## Assignment
Go through the following data and transcribe exactly the stretch of lines from the one holding "destruct (Z.le_gt_cases (i" to the one holding "destruct (Z.ltb_spec e", both included.

BEGIN Dataset excerpts

Lemma tiling_from (fuel : nat) :
  forall (i : Z) (cs : list Chunk),
    0 <= i <= len pages -> len pages - i <= Z.of_nat fuel ->
    Forall2 (chunk_covers pages) cs (scan_ranges self (len pages) fuel i) ->
    fold_right Z.add 0 (map chunk_page_count cs) = len pages - i /\
    len cs = (len pages - i + max_chunk_size self - 1) / max_chunk_size self /\
    py_join blank_line (map chunk_text cs) =
      py_join blank_line (map text (drop (Z.to_nat i) pages)).
Proof.
  induction fuel as [|fuel IH]; intros i cs Hi Hfuel Hcov.
  - assert (i = len pages) as -> by lia.
    rewrite scan_ranges_done in Hcov by lia. inversion Hcov; subst.
    rewrite drop_ge by (unfold len; lia).
    repeat split; simpl; try lia.
    unfold len. simpl. rewrite Z.sub_diag, Z.add_0_l.
    symmetry. apply Z.div_small. lia.
  - destruct (Z.eq_dec i (len pages)) as [->|Hne].
    { rewrite scan_ranges_done in Hcov by lia. inversion Hcov; subst.
      rewrite drop_ge by (unfold len; lia).
      repeat split; simpl; try lia.
      unfold len. simpl. rewrite Z.sub_diag, Z.add_0_l.
      symmetry. apply Z.div_small. lia. }
    cbn [scan_ranges] in Hcov.
    destruct (Z.ltb_spec i (len pages)) as [Hlt|Hge]; [|lia].
    assert (Hnext : forall e, next_index self i e = e).
    { intros e. unfold next_index.
      destruct (Z.ltb_spec 0 (overlap_pages self)); [lia|reflexivity]. }
    rewrite Hnext in Hcov.
    set (e := chunk_end_at self (len pages) i) in *.
    assert (He : i < e <= len pages /\ e = Z.min (i + max_chunk_size self) (len pages))
      by (unfold e, chunk_end_at; lia).
    inversion Hcov as [|c r cs' rs Hc Hcs']; subst.
    destruct (IH e cs') as (Hsum & Hcount & Htext); [lia|lia|assumption|].
    destruct Hc as (_ & _ & Hctext & Hccount). simpl in Hctext, Hccount.
    split; [|split].
    + simpl. rewrite Hsum, Hccount. lia.
    + unfold len in *. simpl length. rewrite Nat2Z.inj_succ, Hcount.
      set (m := max_chunk_size self) in *.
      set (n := Z.of_nat (length pages)) in *.
      replace (n - i + m - 1) with ((n - i - 1) + 1 * m) by lia.
      rewrite Z.div_add by lia.
      destruct (Z.le_gt_cases (i + m) n) as [Hfull|Hpart].
      * replace (n - e + m - 1) with (n - i - 1) by lia. lia.
      * rewrite (Z.div_small (n - e + m - 1)) by lia.
        rewrite (Z.div_small (n - i - 1)) by lia. lia.
    + assert (Hseg : drop (Z.to_nat i) pages =
                     take (Z.to_nat (e - i)) (drop (Z.to_nat i) pages) ++
                     drop (Z.to_nat e) pages).
      { rewrite <- (take_drop (Z.to_nat (e - i)) (drop (Z.to_nat i) pages)) at 1.
        rewrite drop_drop. do 2 f_equal. lia. }
      destruct (Z.eq_dec e (len pages)) as [Hend|Hmore].
      * rewrite scan_ranges_done in Hcs' by lia. inversion Hcs'; subst cs'.
        rewrite Hseg.
        rewrite (drop_ge pages (Z.to_nat e)) by (unfold len in *; lia).
        rewrite app_nil_r. cbn [map py_join]. exact Hctext.
      * destruct cs' as [|c' cs'].
        { exfalso. destruct fuel; [lia|]. simpl in Hcs'.
          destruct (Z.ltb_spec e (len pages)); [inversion Hcs'|lia]. }
        rewrite Hseg. cbn [map]. rewrite py_join_cons2.
        cbn [map] in Htext. rewrite Htext, Hctext.
        rewrite map_app, py_join_app; [reflexivity| |].
        -- intros Hnil. apply (f_equal length) in Hnil.
           rewrite length_map, length_take, length_drop in Hnil.
           unfold len in *. simpl in Hnil. lia.
        -- intros Hnil. apply (f_equal length) in Hnil.
           rewrite length_map, length_drop in Hnil.
           unfold len in *. simpl in Hnil. lia.
Qed.

End Tiling.
(** * KubeLiteDB controller: the reconciliation loop of [controller.go]

    A shallow embedding of the SQLiteInstance controller.  The controller is
    written against client-go: a rate-limited work queue, a lister over the
    informer cache, a typed clientset, an event recorder and the runtime's
    error sink.  Every call into one of those collaborators is an effect: it
    is appended to a trace, and what the collaborator answers is given by an
    environment that may look at the whole world reached so far.  Go pointers
    to SQLiteInstance objects are locations of a heap, so that the object
    held by the informer cache and the copy handed to the API server are
    distinct objects. *)

From Stdlib Require Import ZArith Lia.
From stdpp Require Import base option list strings countable pretty gmap.

Local Open Scope Z_scope.
Local Open Scope string_scope.
Local Open Scope list_scope.

(** ** pkg/apis/kubelitedb/v1/types.go *)

Module v1.

(** The two embedded metav1 structs, with the fields the controller and
    its collaborators read. *)
Record TypeMeta := mkTypeMeta {
  Kind : string;
  APIVersion : string
}.

Record ObjectMeta := mkObjectMeta {
  Name : string;
  Namespace : string;
  ResourceVersion : string;
  Generation : Z;
  Labels : list (string * string)
}.

Record SQLiteInstanceSpec := mkSpec {
  DbName : string;
  Storage : string;
  Replicas : Z
}.

Record SQLiteInstanceStatus := mkStatus {
  Phase : string
}.

Record SQLiteInstance := mkSQLiteInstance {
  typeMeta : TypeMeta;
  objectMeta : ObjectMeta;
  Spec : SQLiteInstanceSpec;
  Status : SQLiteInstanceStatus
}.

(** Go's zero value, what [&SQLiteInstance{}] holds. *)
Definition zero : SQLiteInstance :=
  mkSQLiteInstance (mkTypeMeta "" "") (mkObjectMeta "" "" "" 0 [])
                   (mkSpec "" "" 0) (mkStatus "").

(** The assignment [o.Status.Phase = p]. *)
Definition set_Status_Phase (p : string) (o : SQLiteInstance) : SQLiteInstance :=
  mkSQLiteInstance (typeMeta o) (objectMeta o) (Spec o) (mkStatus p).

End v1.

#[global] Instance SQLiteInstance_inhabited : Inhabited v1.SQLiteInstance :=
  populate v1.zero.

(** ** Values, errors and effects *)

(** A pointer to a SQLiteInstance. *)
Definition loc := nat.

(** What travels as [interface{}]: work-queue items, handler payloads and
    the key/value pairs of a log line. *)
Inductive Any :=
| AString (s : string)
| AInt (z : Z)
| APtr (p : loc)
| ANil.

#[global] Instance Any_eq_dec : EqDecision Any.
Proof. solve_decision. Defined.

END Dataset excerpts

## Expected output
      destruct (Z.le_gt_cases (i + m) n) as [Hfull|Hpart].
      * replace (n - e + m - 1) with (n - i - 1) by lia. lia.
      * rewrite (Z.div_small (n - e + m - 1)) by lia.
        rewrite (Z.div_small (n - i - 1)) by lia. lia.
    + assert (Hseg : drop (Z.to_nat i) pages =
                     take (Z.to_nat (e - i)) (drop (Z.to_nat i) pages) ++
                     drop (Z.to_nat e) pages).
      { rewrite <- (take_drop (Z.to_nat (e - i)) (drop (Z.to_nat i) pages)) at 1.
        rewrite drop_drop. do 2 f_equal. lia. }
      destruct (Z.eq_dec e (len pages)) as [Hend|Hmore].
      * rewrite scan_ranges_done in Hcs' by lia. inversion Hcs'; subst cs'.
        rewrite Hseg.
        rewrite (drop_ge pages (Z.to_nat e)) by (unfold len in *; lia).
        rewrite app_nil_r. cbn [map py_join]. exact Hctext.
      * destruct cs' as [|c' cs'].
        { exfalso. destruct fuel; [lia|]. simpl in Hcs'.
          destruct (Z.ltb_spec e (len pages)); [inversion Hcs'|lia]. }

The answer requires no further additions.